1956年の『厚生白書』には「1,000万人近くの低所得者層が復興の背後に取り残されている」と記されています。この頃までは、国民のおよそ3分の1にあたる約3,000万人が公的医療保険に未加入であり、「国民皆保険」の達成は日本の社会保障の大きな課題となっていました。
その後、1958年に新しい「国民健康保険法」が制定され、1961年に現在の「国民皆保険」が完成することになったのです(表4-1)。

大正 1922年 (旧)健康保険法
昭和 1938年 (旧)国民健康保険法
1958年 国民健康保険法の制定
1961年 国民皆保険の実現
1973年 70歳以上の医療費が無料に(自己負担ゼロ)
1983年 老人保健法の施行
1984年 職域保険(被用者保険)本人の自己負担1割
平成 1997年 同自己負担2割
2003年 同自己負担3割
2008年 後期高齢者医療制度始まる
2015年 医療保険制度改革法が成立
(国民健康保険への財政支援の拡充、入院時の食事代の段階的引き上げ、紹介状なしの大病院受診時の定額負担の導入などが盛り込まれた)
2018年 国民健康保険の財政運営が、市町村から都道府県単位に変更

(土田武史「季刊・社会保障研究」Vol.47 No.3「国民皆保険50年の軌跡」を基に作表)

表4-1 公的医療保険に関する動き

国民皆保険とともに
高度経済成長期へ

国民皆保険の成立により、新生児や乳児、高齢者の受診が増え、現役世代も安心して働くことができるようになりました。
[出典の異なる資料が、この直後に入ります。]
(* ===== verification/Slots.v ===== *)
(** * Slots: vectors and references as lists of values

    Every container of [Heap] is a list of values, its slots.  The operations of
    vectors are operations on the slots, writing through a reference replaces one and
    reading copies it, and a write through a reference to global storage marks the
    resource dirty. *)

From S2P Require Import Prelude CoreTypes VmStatus Abilities FileFormat Errors Views Integers RuntimeTypes Heap Values Vectors HeapCounts ValueTrees.

(** ** Slots *)

(** The elements of a generic container *)
Definition prim_values : Prim ValueImpl :=
  {| cells_of := values; of_value := Some; to_value := id |}.

Definition with_prim {X} (c : Container) (k : ∀ T, Prim T → X) : X :=
  match c with
  | Locals _ | Vec _ | Struct _ => k _ prim_values
  | VecU8 _ => k _ prim_u8
  | VecU64 _ => k _ prim_u64
  | VecU128 _ => k _ prim_u128
  | VecBool _ => k _ prim_bool
  | VecAddress _ => k _ prim_address
  end.

(** The values in a cell of a kind *)
Definition slots_as {T} (p : Prim T) (m : gmap loc Content) (r : loc) : option (list ValueImpl) :=
  match m !! r with
  | Some c => match get (cells_of p) c with Some xs => Some (to_value p <$> xs) | None => None end
  | None => None
  end.
Definition slots (m : gmap loc Content) (c : Container) : option (list ValueImpl) :=
  with_prim c (λ T p, slots_as p m (container_loc c)).
(** A container may hold a value. *)
Definition fits (c : Container) (v : ValueImpl) : Prop :=
  with_prim c (λ T p, is_Some (of_value p v)).

Class PrimLaws {T} (p : Prim T) : Prop := {
  get_put : ∀ c xs, get (cells_of p) c = Some xs ↔ c = put (cells_of p) xs;
  of_to : ∀ v x, of_value p v = Some x ↔ v = to_value p x;
  put_pointers : ∀ xs, content_pointers (put (cells_of p) xs) = (to_value p <$> xs) ≫= pointers;
  put_status : ∀ xs s, put (cells_of p) xs ≠ CStatus s }.

Lemma no_pointers {T} (f : T → ValueImpl) xs :
  (∀ x, pointers (f x) = []) → (f <$> xs) ≫= pointers = [].
Proof. intros H. induction xs as [|x xs IH]; [done|]. cbn. by rewrite H. Qed.

#[export] Instance prim_values_laws : PrimLaws prim_values.
Proof.
  constructor; [by intros []; naive_solver|by intros v x; cbn; naive_solver| |done].
  intros xs. cbn. by rewrite list_fmap_id.
Qed.
Ltac prim_laws :=
  constructor; [by intros []; naive_solver|by intros []; cbn; naive_solver|
    by intros xs; rewrite no_pointers|done].
#[export] Instance prim_u8_laws : PrimLaws prim_u8.
Proof. prim_laws. Qed.
#[export] Instance prim_u64_laws : PrimLaws prim_u64.
Proof. prim_laws. Qed.
#[export] Instance prim_u128_laws : PrimLaws prim_u128.
Proof. prim_laws. Qed.
#[export] Instance prim_bool_laws : PrimLaws prim_bool.
Proof. prim_laws. Qed.
#[export] Instance prim_address_laws : PrimLaws prim_address.
Proof. prim_laws. Qed.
そのおかげで日本は経済成長を成し遂げ、世界有数の経済大国になりました。

社会保障は僕たちの日々の暮らしを支えているんだ

社会保障費を削らず、必要な医療を受け続けるために

日本では超高齢化の進展や医療技術の進歩などによる社会保障費の伸び等の影響により国の財政は厳しい状況となっています。
そのため、社会保障費を削減しようとする考えがありますが、国民医療費や介護費は当初の予想を下回る伸びを示していますし、被用者保険の保険料率を協会けんぽ並みにすれば大きな増収効果を得ることができます。
日本医師会では、必要な医療費を確保するためにも、財政が厳しいからと言って、安易に社会保障費を削減するべきではないと主張するとともに、社会保障費が過度に伸びすぎることのないよう、さまざまな提言を行っています。